__WHAT THIS TASK INVOLVES__: Going down the data below, set down exactly the line with "let '(f, g)" and each line after it through the line with "(d, add32 b"; no other lines.
────────
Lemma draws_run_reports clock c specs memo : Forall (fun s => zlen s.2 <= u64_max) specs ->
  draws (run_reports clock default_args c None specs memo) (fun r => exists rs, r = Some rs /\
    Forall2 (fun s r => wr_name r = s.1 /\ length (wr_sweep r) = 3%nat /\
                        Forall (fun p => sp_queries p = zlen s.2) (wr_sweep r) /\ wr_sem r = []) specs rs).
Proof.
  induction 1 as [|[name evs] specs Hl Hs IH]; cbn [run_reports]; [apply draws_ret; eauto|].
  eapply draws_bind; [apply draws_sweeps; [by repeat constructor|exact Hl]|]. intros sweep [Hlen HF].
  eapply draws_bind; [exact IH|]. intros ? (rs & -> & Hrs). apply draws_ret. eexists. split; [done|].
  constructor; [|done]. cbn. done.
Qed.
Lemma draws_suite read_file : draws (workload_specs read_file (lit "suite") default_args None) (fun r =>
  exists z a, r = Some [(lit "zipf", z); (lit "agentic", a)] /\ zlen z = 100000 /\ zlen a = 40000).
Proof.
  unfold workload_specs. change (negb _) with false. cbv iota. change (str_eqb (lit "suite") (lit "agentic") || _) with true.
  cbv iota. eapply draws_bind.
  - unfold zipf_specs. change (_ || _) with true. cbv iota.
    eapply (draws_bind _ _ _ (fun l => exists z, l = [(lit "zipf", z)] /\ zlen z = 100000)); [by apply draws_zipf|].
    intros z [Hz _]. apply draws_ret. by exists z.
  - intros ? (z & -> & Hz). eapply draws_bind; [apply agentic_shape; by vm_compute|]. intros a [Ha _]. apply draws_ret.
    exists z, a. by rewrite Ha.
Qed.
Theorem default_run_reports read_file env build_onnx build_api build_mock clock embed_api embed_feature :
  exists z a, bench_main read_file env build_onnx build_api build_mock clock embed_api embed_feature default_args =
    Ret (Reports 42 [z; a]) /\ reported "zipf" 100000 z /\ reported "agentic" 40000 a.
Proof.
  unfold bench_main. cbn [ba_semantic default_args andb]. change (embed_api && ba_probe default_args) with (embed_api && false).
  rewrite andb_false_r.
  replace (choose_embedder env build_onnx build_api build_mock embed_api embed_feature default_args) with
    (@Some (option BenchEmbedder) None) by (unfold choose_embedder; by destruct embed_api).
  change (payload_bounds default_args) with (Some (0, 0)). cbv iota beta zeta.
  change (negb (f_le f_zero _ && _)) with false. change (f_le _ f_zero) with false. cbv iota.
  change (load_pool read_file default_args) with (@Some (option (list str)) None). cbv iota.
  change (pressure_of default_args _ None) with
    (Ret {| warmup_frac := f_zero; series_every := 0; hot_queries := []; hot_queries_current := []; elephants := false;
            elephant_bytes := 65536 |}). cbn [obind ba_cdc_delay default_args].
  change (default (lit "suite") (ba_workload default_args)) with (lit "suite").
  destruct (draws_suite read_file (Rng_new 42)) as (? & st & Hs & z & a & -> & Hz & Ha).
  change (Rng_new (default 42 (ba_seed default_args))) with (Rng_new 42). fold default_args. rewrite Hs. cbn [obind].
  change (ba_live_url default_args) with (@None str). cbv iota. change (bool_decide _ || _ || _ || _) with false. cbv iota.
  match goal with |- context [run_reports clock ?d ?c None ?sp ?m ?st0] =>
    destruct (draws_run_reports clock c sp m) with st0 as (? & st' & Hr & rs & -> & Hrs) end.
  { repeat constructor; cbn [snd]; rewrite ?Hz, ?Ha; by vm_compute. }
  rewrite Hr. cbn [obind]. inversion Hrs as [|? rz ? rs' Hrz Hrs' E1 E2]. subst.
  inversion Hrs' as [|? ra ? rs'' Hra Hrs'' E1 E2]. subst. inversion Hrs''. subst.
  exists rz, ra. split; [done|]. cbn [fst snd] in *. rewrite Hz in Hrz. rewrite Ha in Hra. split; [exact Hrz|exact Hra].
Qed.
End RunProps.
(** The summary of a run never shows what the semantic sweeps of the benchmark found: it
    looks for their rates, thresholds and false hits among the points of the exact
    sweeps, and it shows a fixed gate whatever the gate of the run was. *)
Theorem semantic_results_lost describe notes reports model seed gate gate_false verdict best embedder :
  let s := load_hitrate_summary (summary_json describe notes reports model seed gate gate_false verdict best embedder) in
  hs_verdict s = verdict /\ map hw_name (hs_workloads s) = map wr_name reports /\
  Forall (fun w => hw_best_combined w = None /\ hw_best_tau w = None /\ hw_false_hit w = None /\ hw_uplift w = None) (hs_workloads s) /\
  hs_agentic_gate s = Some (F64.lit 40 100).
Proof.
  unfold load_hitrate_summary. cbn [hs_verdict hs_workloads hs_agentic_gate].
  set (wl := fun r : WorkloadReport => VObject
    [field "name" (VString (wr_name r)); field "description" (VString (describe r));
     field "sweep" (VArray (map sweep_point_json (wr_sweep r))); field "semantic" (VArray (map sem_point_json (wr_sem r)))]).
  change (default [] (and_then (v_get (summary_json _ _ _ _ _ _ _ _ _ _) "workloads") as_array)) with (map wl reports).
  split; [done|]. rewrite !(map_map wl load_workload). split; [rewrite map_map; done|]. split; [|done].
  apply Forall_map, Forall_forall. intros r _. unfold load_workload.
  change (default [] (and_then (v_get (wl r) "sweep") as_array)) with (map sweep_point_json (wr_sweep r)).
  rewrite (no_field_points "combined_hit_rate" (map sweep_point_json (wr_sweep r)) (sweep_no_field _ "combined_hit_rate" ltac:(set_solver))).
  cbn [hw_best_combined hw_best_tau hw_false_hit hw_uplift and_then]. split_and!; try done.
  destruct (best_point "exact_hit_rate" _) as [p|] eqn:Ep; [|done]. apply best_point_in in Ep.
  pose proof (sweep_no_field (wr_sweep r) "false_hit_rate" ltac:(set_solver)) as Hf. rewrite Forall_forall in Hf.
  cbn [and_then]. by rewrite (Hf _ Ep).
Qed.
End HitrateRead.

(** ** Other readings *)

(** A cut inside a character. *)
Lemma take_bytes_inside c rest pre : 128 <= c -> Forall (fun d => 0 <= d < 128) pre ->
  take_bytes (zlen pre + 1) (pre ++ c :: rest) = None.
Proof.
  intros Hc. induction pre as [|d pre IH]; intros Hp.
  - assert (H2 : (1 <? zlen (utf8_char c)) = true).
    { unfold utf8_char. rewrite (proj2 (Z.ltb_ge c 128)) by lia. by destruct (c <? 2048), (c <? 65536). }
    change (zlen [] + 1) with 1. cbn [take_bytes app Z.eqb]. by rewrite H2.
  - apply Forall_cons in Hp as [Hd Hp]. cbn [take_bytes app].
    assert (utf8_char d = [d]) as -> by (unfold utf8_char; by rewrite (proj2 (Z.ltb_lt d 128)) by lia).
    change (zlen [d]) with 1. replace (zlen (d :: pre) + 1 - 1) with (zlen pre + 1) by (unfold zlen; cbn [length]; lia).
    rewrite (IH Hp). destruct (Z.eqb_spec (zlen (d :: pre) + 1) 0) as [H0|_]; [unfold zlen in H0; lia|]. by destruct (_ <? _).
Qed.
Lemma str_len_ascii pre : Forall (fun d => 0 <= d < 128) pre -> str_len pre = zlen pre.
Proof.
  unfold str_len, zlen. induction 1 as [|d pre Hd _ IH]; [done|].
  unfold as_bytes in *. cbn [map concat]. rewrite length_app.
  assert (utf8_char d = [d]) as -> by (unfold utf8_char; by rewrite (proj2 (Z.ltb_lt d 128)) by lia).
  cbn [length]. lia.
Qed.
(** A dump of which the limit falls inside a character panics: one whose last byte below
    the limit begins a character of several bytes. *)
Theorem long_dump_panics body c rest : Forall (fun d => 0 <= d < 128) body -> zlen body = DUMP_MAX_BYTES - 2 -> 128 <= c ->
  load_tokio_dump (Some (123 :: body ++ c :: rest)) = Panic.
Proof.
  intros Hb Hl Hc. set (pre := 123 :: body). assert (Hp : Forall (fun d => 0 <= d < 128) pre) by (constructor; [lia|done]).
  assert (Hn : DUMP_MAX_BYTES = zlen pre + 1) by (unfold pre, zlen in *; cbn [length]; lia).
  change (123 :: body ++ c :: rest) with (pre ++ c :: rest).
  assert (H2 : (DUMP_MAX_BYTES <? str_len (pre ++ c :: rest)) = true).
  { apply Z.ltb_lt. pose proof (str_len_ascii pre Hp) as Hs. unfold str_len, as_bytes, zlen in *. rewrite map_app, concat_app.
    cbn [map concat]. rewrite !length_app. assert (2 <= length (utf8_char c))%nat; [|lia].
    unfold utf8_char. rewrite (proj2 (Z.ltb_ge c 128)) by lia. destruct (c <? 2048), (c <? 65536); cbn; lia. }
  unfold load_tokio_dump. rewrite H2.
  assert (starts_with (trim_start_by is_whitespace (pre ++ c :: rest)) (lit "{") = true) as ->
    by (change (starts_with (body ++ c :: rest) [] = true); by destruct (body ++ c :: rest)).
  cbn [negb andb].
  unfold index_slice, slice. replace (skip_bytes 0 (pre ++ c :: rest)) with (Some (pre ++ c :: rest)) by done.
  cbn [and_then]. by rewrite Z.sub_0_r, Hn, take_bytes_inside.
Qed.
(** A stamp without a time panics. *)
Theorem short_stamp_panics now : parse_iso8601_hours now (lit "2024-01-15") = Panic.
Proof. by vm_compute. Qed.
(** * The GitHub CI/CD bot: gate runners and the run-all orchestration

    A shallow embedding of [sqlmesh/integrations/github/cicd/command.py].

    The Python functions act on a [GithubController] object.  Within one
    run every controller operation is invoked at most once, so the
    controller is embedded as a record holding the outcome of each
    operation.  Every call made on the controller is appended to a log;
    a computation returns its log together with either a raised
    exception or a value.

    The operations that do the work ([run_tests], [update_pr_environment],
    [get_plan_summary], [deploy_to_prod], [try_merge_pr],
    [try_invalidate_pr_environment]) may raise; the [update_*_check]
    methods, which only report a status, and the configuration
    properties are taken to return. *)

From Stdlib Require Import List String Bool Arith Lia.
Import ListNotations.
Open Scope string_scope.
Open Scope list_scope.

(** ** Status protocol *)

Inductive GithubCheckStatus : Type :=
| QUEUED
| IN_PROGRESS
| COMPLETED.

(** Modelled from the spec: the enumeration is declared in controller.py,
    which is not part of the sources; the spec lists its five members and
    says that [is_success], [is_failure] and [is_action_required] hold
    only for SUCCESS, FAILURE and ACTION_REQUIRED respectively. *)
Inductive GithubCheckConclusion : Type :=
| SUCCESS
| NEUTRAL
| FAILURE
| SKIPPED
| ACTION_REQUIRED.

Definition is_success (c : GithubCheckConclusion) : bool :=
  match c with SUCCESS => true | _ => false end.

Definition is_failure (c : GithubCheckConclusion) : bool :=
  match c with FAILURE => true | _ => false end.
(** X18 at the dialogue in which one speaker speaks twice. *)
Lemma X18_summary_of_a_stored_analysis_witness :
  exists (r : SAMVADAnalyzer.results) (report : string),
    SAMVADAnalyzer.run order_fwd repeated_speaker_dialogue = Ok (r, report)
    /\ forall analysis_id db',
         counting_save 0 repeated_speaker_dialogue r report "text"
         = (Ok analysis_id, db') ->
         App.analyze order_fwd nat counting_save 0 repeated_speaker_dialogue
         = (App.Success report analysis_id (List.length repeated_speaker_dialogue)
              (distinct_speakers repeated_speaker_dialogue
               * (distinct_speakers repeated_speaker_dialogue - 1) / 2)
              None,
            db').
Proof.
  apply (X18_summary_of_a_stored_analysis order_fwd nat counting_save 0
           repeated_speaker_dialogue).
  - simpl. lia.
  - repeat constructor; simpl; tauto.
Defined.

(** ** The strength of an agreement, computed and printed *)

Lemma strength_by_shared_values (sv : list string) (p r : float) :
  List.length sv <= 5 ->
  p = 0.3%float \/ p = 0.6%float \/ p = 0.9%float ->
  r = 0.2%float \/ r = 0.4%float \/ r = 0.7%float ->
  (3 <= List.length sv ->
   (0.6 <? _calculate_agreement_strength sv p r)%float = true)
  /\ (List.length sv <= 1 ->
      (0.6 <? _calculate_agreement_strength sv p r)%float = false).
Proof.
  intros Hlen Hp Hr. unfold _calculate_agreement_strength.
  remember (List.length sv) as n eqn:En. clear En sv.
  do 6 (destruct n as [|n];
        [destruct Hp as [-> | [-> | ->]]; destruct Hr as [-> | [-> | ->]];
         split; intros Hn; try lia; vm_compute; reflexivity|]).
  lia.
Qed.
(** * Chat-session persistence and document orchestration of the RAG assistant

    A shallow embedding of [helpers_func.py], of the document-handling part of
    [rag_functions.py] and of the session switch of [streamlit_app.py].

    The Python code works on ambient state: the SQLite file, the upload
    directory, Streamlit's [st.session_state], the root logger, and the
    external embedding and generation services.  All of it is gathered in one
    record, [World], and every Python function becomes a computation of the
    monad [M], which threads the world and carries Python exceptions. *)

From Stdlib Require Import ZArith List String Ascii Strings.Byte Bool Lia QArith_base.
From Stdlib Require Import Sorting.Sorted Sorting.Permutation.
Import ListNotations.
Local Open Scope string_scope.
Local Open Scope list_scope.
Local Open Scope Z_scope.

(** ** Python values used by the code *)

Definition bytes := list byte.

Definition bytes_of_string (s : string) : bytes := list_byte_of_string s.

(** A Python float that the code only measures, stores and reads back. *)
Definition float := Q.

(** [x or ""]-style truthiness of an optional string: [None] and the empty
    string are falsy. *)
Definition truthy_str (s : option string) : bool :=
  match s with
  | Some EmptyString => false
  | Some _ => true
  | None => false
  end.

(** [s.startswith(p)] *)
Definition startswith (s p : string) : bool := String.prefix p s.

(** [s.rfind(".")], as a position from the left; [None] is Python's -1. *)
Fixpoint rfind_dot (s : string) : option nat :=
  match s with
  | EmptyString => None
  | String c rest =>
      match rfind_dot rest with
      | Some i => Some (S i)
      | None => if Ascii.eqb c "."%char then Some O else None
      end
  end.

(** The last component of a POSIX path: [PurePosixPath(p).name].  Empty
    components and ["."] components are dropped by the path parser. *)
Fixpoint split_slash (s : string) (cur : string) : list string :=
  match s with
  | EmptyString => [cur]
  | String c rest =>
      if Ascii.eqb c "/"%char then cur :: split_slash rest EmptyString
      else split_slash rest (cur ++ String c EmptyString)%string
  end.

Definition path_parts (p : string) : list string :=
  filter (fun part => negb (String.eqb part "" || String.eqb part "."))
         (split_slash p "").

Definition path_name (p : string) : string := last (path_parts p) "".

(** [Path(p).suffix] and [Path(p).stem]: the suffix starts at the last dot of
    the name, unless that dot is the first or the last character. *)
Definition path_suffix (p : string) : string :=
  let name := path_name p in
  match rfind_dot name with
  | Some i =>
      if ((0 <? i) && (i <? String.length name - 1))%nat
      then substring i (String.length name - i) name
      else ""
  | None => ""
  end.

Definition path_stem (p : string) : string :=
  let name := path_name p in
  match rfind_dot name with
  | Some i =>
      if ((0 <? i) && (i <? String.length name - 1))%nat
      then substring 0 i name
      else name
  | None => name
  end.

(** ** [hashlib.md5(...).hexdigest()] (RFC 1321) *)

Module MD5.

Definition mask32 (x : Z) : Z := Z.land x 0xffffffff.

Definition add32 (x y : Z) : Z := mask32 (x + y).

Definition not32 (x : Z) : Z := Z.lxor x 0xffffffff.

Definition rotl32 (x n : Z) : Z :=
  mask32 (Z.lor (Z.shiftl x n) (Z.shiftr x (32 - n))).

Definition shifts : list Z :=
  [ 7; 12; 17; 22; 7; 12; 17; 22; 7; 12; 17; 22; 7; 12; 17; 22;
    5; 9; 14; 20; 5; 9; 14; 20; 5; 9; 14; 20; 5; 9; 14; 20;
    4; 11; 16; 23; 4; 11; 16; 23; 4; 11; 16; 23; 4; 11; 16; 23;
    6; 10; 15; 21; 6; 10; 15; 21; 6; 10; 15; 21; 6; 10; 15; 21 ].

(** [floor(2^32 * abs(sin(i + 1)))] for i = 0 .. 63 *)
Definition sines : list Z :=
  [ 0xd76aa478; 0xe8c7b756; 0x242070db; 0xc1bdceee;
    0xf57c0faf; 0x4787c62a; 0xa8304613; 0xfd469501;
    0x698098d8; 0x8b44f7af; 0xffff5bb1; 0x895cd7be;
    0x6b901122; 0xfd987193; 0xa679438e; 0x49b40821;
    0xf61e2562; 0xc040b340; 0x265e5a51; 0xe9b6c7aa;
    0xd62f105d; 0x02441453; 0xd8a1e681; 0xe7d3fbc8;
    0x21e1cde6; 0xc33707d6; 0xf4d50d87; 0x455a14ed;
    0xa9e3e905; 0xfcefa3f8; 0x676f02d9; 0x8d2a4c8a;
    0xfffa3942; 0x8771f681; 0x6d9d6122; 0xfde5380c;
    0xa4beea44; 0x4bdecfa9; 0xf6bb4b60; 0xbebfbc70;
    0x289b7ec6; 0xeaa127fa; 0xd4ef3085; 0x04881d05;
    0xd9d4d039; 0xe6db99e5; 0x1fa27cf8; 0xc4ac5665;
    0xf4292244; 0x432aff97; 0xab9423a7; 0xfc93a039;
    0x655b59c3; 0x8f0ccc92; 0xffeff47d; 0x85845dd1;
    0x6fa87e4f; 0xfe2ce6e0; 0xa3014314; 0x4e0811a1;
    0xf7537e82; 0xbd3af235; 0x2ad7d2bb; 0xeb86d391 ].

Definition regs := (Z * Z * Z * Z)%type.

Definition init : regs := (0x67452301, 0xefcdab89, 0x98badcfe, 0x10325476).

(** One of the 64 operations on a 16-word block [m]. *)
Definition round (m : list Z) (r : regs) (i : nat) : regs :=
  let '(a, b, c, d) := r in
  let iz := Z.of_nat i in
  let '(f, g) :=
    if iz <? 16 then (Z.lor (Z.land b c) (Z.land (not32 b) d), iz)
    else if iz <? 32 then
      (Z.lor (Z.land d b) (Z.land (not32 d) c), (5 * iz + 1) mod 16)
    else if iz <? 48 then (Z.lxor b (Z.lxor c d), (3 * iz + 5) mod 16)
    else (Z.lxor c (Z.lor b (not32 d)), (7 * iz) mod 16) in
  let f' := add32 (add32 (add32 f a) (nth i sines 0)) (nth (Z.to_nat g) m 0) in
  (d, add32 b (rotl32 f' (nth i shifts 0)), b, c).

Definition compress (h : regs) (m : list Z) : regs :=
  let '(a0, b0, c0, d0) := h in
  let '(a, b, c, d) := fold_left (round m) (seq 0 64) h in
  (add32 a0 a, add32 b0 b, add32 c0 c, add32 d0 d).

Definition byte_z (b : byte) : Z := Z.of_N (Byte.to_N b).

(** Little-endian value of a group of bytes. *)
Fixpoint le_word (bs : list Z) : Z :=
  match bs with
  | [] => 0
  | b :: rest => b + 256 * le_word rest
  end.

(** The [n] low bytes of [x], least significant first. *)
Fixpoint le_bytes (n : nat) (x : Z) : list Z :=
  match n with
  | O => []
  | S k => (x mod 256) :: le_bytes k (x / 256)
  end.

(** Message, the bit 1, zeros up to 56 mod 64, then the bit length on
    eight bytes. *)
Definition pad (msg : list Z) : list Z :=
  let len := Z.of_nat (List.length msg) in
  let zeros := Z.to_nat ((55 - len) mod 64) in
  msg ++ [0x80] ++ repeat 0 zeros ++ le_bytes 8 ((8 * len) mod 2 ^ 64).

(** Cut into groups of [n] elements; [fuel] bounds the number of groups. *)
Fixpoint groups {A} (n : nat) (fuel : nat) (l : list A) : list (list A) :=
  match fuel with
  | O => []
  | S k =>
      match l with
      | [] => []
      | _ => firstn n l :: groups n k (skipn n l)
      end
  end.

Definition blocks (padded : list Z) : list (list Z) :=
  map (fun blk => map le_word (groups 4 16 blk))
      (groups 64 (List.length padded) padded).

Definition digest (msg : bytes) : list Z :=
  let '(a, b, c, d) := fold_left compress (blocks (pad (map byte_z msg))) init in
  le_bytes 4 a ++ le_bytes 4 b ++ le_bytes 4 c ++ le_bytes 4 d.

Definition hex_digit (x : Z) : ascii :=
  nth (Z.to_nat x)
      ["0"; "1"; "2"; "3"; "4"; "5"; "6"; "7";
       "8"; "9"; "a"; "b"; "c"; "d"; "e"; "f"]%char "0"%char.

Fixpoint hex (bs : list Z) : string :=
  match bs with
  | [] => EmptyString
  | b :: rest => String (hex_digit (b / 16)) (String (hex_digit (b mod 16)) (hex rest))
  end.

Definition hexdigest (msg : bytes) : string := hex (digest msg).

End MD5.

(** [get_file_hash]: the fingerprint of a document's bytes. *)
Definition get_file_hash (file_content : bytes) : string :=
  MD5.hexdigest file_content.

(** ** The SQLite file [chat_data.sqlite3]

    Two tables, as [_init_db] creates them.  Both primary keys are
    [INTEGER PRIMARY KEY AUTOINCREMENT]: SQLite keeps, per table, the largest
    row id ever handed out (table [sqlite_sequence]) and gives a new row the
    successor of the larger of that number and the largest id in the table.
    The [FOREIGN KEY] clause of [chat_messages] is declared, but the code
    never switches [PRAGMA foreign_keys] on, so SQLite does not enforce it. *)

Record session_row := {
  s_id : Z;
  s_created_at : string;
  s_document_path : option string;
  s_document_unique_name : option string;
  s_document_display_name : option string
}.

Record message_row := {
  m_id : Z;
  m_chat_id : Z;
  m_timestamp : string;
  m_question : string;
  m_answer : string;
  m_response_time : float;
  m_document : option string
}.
────────
__TASK RESULT__:
  let '(f, g) :=
    if iz <? 16 then (Z.lor (Z.land b c) (Z.land (not32 b) d), iz)
    else if iz <? 32 then
      (Z.lor (Z.land d b) (Z.land (not32 d) c), (5 * iz + 1) mod 16)
    else if iz <? 48 then (Z.lxor b (Z.lxor c d), (3 * iz + 5) mod 16)
    else (Z.lxor c (Z.lor b (not32 d)), (7 * iz) mod 16) in
  let f' := add32 (add32 (add32 f a) (nth i sines 0)) (nth (Z.to_nat g) m 0) in
  (d, add32 b (rotl32 f' (nth i shifts 0)), b, c).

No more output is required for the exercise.